Pernicious message of exclusion

Images of burly uniformed Home Office officials stopping people at London railway stations over the last few days – accompanied by an advertising van touring the streets of Brent telling “illegals” to go home - typify the nasty image of Theresa May and this government.

These officials are apparently told to apprehend anyone who appears to be, for example, avoiding eye contact or walking away from them in a station – behaviours which are obviously indicative of illegally migrating to this country.

As of last week the details of 139 “suspects” had been taken.
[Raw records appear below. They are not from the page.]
(** C9. Called without [end_date] on a window whose pages list areas of
    the registry, [fetch] raises [AttributeError] instead of merging for
    tomorrow. *)
Theorem fetch_without_end_date_raises :
  (fetch win1 win2 win3 DtNone).2 = Raise AttributeError /\
  (hourly utcoffset junk_keys junk_value win1 win2 win3 DtNone).2
    = Raise AttributeError.
Proof. split; by_computation. Qed.

End Examples.

(** ** The numeric normalizer *)

Lemma py_float_raises_ValueError s e : py_float s = Raise e -> e = ValueError.
Proof.
  unfold py_float.
  destruct (_PyUnicode_TransformDecimalAndSpaceToASCII
              (list_ascii_of_string s)) as [text|]; [|congruence].
  destruct (remove_underscores None (strip text)) as [l|]; [|congruence].
  destruct (split_sign l) as [neg body].
  destruct (parse_number neg body); [discriminate|].
  destruct (parse_inf_or_nan neg body); [discriminate|congruence].
Qed.

(** C7, as stated, fails: a period is not a thousands separator for the code,
    so ["1.234,56"] becomes ["1.234.56"], which [float] rejects, and the
    result is positive infinity. *)
Lemma conv_to_float_period_thousands_is_infinite :
  str_replace " " "" (str_replace "," "." "1.234,56") = "1.234.56" /\
  py_float "1.234.56" = Raise ValueError /\
  _conv_to_float "1.234,56" = Ok pos_inf /\
  _conv_to_float "1.234,56" <> Ok (FNear false 123456 (-2)).
Proof.
  split; [reflexivity|]. split; [vm_compute; reflexivity|].
  split; [vm_compute; reflexivity|].
  vm_compute. discriminate.
Qed.

(** C7 (amended). With a space as thousands separator the normalizer gives
    1234.56, the double nearest to 123456e-2; with a period it gives positive
    infinity; ["abc"] gives positive infinity. *)
Theorem conv_to_float_test_values :
  _conv_to_float "1 234,56" = Ok (FNear false 123456 (-2)) /\
  _conv_to_float "1.234,56" = Ok pos_inf /\
  _conv_to_float "abc" = Ok pos_inf.
Proof. repeat split; vm_compute; reflexivity. Qed.

(** C8. The normalizer never raises on a string: it returns what [float]
    reads in the cleaned string, and positive infinity whenever [float]
    rejects it. *)
Theorem conv_to_float_never_raises (s : string) :
  _conv_to_float s =
    Ok match py_float (str_replace " " "" (str_replace "," "." s)) with
       | Ok f => f
       | Raise _ => pos_inf
       end.
Proof.
  unfold _conv_to_float, try_except.
  destruct (py_float (str_replace " " "" (str_replace "," "." s)))
    as [f|e] eqn:H; [reflexivity|].
  apply py_float_raises_ValueError in H. subst e. reflexivity.
Qed.

(** ** More about the merge *)

Section MergeMore.

Variable utcoffset : string -> Z -> Z.
Variable junk_keys : list string.
Variable junk_value : pyval.

Local Abbreviation astz := (astimezone utcoffset).
Local Abbreviation is_bad := (is_bad utcoffset).
Local Abbreviation is_kept := (is_kept utcoffset).
Local Abbreviation in_range := (in_range utcoffset).
Local Abbreviation sod := (start_of_day utcoffset).
Local Abbreviation eod := (end_of_day utcoffset).
Local Abbreviation kept := (kept_values utcoffset).
Local Abbreviation area_is_bad := (area_is_bad utcoffset).
Local Abbreviation page_is_bad := (page_is_bad utcoffset).
Local Abbreviation mutated := (mutated junk_keys junk_value).
Local Abbreviation mutated_page := (mutated_page junk_keys junk_value).
Local Abbreviation m_area := (merge_area utcoffset junk_keys junk_value).
Local Abbreviation m_areas := (merge_areas utcoffset junk_keys junk_value).
Local Abbreviation m_page := (merge_page utcoffset junk_keys junk_value).
Local Abbreviation m_pages := (merge_pages utcoffset junk_keys junk_value).
Local Abbreviation join :=
  (join_result_for_correct_time utcoffset junk_keys junk_value).

(** *** Pages without an area of the registry *)

Lemma in_registry_false key : in_registry key = false -> tzs !! key = None.
Proof. unfold in_registry. destruct (tzs !! key); [discriminate|reflexivity]. Qed.

Lemma in_registry_true key : in_registry key = true -> is_Some (tzs !! key).
Proof. unfold in_registry. destruct (tzs !! key); [eauto|discriminate]. Qed.

Lemma merge_areas_no_known dt items : forall fin,
  existsb (fun item => in_registry item.1) items = false ->
  m_areas dt items fin = (items, Ok fin).
Proof.
  induction items as [|[key value] rest IH]; intros fin H; [reflexivity|].
  change (existsb (fun item => in_registry item.1) ((key, value) :: rest))
    with (in_registry key || existsb (fun item => in_registry item.1) rest)
    in H.
  apply orb_false_elim in H. destruct H as [Hk Hrest].
  rewrite merge_areas_cons, merge_area_unknown by (apply in_registry_false, Hk).
  rewrite IH by assumption. reflexivity.
Qed.

Lemma merge_page_no_known dt day_ fin :
  page_has_known_area day_ = false -> m_page dt day_ fin = (day_, Ok fin).
Proof.
  unfold page_has_known_area, merge_page. destruct day_ as [h [items|]];
    cbn [page_areas page_header default]; intros H; [|reflexivity].
  rewrite merge_areas_no_known by assumption. reflexivity.
Qed.

Lemma merge_pages_no_known dt results : forall fin,
  existsb page_has_known_area results = false ->
  m_pages dt results fin = (results, Ok fin).
Proof.
  induction results as [|day_ rest IH]; intros fin H; [reflexivity|].
  change (existsb page_has_known_area (day_ :: rest))
    with (page_has_known_area day_ || existsb page_has_known_area rest) in H.
  apply orb_false_elim in H. destruct H as [Hd Hrest].
  rewrite merge_pages_cons, merge_page_no_known by assumption.
  rewrite IH by assumption. reflexivity.
Qed.

(** X2. When no page lists an area of the registry the merge returns the
    empty [fin], without the key ["areas"], and leaves the pages as they
    were, whatever the reference argument is. *)
Theorem pages_without_registry_area_merge_to_nothing results dt :
  existsb page_has_known_area results = false ->
  join results dt = (results, Ok None).
Proof. intros H. apply merge_pages_no_known. exact H. Qed.

(** *** Merging the same pages a second time *)

Lemma merge_area_stale dt key zone value fin :
  tzs !! key = Some zone ->
  values value = None ->
  m_area dt key value fin = (mutated value, Raise KeyError).
Proof.
  intros Hz Hv. unfold merge_area. rewrite Hz. cbn [values meta].
  rewrite Hv. reflexivity.
Qed.

Lemma merge_area_leaves_no_values dt key zone value fin :
  tzs !! key = Some zone -> (m_area dt key value fin).1 = mutated value.
Proof.
  intros Hz. destruct (m_area dt key value fin) as [value' [fin'|e]] eqn:H.
  - apply merge_area_Ok_inv in H.
    destruct H as [(Hu & _) | (z & utc & vals & _ & _ & _ & -> & _)];
      [congruence | reflexivity].
  - apply merge_area_Raise_inv in H. destruct H as (z & _ & -> & _).
    reflexivity.
Qed.

Lemma remerge_areas dt dt' items : forall fin fin',
  (m_areas dt' (m_areas dt items fin).1 fin').2 =
    if existsb (fun item => in_registry item.1) items
    then Raise KeyError else Ok fin'.
Proof.
  induction items as [|[key value] rest IH]; intros fin fin'; [reflexivity|].
  change (existsb (fun item => in_registry item.1) ((key, value) :: rest))
    with (in_registry key || existsb (fun item => in_registry item.1) rest).
  rewrite merge_areas_cons. unfold in_registry at 1.
  destruct (tzs !! key) as [zone|] eqn:Hz.
  - pose proof (merge_area_leaves_no_values dt key zone value fin Hz) as Hm.
    destruct (m_area dt key value fin) as [value' [fin1|e]];
      cbn [fst] in Hm; subst value'.
    + destruct (m_areas dt rest fin1) as [rest' r]. cbn [fst orb].
      rewrite merge_areas_cons, (merge_area_stale dt' key zone) by auto.
      reflexivity.
    + cbn [fst orb].
      rewrite merge_areas_cons, (merge_area_stale dt' key zone) by auto.
      reflexivity.
  - rewrite merge_area_unknown by assumption.
    specialize (IH fin fin').
    destruct (m_areas dt rest fin) as [rest' r]. cbn [fst orb] in *.
    rewrite merge_areas_cons, merge_area_unknown by assumption.
    destruct (m_areas dt' rest' fin') as [rest'' r']. exact IH.
Qed.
The officers will move on to different parts of London and no doubt other cities.

A lot of people are, quite rightly, appalled at this – and soon enough the process is bound to be contracted out to G4S or some similarly seedy security company. There are people who are surviving in Britain without any papers giving them the permanent right to remain.

Many of them have been here a very long time and do their best to support their families and others. More often than not they are the victims of the unbelievable inefficiency of the Home Office through losing files, not responding to letters and making wholly irrational decisions about the safety of someone’s return to another country.

Instead of the brutality of racially profiling people on the streets, we should look instead at the human vulnerability of people who have often fled wars or torture to seek a safe haven in Britain.

A year ago London’s mayor and the British government were bending over backwards to show the world what a success a multicultural city like London is.

Now they seem more like the English Defence League in their inhuman approach to human suffering.